## TASK PROMPT
Return all lines from the listing below in which the string "mret" occurs.

──────

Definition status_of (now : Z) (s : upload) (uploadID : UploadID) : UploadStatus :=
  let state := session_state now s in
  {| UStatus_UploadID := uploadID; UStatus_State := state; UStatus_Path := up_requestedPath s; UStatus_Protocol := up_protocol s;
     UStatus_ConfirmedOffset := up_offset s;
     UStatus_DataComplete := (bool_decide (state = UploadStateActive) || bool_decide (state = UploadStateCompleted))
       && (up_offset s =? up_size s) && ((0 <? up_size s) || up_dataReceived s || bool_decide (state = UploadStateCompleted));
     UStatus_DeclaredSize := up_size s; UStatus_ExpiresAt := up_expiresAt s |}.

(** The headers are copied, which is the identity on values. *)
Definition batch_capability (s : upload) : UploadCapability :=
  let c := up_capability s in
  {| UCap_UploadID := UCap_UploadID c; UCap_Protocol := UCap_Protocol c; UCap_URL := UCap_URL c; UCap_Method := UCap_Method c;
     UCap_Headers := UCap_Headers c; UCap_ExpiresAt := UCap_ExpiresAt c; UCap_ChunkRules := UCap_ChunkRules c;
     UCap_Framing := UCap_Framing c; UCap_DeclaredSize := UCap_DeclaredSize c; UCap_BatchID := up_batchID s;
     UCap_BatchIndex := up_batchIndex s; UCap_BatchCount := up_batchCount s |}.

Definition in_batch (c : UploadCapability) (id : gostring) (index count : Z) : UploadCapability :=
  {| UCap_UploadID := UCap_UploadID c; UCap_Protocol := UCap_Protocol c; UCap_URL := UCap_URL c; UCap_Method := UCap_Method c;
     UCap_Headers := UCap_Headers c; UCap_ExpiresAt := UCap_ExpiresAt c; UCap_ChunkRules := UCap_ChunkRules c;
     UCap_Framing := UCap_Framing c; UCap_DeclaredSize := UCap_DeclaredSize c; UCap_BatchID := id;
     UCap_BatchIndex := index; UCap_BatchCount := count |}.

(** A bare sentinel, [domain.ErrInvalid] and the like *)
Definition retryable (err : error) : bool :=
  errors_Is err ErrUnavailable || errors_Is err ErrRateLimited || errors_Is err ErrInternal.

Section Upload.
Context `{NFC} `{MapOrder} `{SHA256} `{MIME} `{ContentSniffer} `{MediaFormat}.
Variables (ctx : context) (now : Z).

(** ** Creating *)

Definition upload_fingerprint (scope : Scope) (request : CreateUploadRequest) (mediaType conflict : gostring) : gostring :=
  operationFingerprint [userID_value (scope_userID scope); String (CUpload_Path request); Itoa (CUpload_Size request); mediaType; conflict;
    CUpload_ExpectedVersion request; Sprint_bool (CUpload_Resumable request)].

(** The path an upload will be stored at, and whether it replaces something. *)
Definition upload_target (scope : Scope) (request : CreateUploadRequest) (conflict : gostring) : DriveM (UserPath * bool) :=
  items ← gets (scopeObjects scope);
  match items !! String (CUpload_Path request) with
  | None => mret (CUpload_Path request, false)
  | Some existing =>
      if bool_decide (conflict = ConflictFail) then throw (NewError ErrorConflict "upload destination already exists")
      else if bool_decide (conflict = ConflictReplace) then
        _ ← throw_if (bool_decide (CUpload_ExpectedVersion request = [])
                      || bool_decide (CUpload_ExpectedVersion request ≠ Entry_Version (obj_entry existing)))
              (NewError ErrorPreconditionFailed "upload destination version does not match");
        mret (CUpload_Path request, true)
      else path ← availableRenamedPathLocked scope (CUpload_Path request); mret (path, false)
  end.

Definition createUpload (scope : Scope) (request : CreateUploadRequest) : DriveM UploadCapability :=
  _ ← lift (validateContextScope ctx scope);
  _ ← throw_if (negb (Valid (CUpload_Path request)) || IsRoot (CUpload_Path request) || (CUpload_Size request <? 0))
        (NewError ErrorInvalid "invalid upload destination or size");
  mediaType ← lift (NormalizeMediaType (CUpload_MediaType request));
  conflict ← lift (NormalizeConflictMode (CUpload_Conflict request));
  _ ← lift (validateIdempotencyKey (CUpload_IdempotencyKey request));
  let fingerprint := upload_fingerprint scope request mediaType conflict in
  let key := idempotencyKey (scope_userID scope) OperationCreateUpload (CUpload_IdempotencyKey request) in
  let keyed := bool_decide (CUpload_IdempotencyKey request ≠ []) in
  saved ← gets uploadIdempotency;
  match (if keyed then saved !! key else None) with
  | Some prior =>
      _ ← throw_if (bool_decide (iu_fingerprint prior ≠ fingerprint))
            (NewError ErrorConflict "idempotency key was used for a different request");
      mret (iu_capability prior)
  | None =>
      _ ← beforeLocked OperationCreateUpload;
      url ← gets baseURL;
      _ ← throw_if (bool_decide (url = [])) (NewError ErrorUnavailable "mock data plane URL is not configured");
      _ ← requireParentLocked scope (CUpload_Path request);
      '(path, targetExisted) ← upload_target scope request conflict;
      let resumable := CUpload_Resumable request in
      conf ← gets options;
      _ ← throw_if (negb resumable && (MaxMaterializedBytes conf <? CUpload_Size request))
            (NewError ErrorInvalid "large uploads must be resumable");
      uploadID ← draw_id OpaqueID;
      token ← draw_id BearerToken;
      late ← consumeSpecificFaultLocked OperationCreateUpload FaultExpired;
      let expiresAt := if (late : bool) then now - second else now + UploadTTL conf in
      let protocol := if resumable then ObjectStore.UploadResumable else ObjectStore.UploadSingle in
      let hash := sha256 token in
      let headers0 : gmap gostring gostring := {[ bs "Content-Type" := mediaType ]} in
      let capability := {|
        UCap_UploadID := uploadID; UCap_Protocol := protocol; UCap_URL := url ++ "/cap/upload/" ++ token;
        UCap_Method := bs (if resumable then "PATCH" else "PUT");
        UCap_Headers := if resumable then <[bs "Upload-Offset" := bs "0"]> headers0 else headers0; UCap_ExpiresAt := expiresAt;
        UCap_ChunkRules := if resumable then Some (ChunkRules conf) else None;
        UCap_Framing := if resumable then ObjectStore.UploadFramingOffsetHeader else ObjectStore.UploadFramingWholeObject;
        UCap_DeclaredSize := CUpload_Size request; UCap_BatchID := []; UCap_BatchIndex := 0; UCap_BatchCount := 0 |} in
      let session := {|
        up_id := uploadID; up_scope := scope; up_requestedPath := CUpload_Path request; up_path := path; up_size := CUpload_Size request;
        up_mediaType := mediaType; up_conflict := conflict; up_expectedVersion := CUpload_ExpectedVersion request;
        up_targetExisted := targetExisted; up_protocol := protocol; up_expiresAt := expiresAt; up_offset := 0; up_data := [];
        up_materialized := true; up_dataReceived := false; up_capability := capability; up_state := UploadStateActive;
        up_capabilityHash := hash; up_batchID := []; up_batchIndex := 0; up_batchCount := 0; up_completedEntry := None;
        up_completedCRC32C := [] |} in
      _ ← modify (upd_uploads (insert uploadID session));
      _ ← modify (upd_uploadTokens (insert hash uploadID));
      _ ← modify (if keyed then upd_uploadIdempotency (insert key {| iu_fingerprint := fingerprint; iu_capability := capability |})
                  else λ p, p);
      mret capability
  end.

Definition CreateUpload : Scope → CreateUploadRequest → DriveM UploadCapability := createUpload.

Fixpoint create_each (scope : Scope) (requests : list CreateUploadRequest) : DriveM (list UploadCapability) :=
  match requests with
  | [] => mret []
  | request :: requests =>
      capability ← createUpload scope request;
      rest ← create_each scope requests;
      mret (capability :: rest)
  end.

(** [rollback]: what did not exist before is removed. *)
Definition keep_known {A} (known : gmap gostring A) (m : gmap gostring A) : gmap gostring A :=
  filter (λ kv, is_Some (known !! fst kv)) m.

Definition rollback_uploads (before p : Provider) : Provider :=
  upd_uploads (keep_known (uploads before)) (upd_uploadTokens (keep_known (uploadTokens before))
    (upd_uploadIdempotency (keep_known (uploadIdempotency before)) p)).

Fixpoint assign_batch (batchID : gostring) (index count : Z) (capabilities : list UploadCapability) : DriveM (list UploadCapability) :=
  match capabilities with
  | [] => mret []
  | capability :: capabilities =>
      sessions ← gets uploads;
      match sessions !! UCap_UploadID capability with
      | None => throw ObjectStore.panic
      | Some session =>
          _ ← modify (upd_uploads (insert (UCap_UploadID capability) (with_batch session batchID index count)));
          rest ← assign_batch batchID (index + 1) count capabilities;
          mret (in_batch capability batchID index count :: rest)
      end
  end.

──────

## YOUR SOLUTION
  | None => mret (CUpload_Path request, false)
        mret (CUpload_Path request, true)
      else path ← availableRenamedPathLocked scope (CUpload_Path request); mret (path, false)
      mret (iu_capability prior)
      mret capability
  | [] => mret []
      mret (capability :: rest)
  | [] => mret []
          mret (in_batch capability batchID index count :: rest)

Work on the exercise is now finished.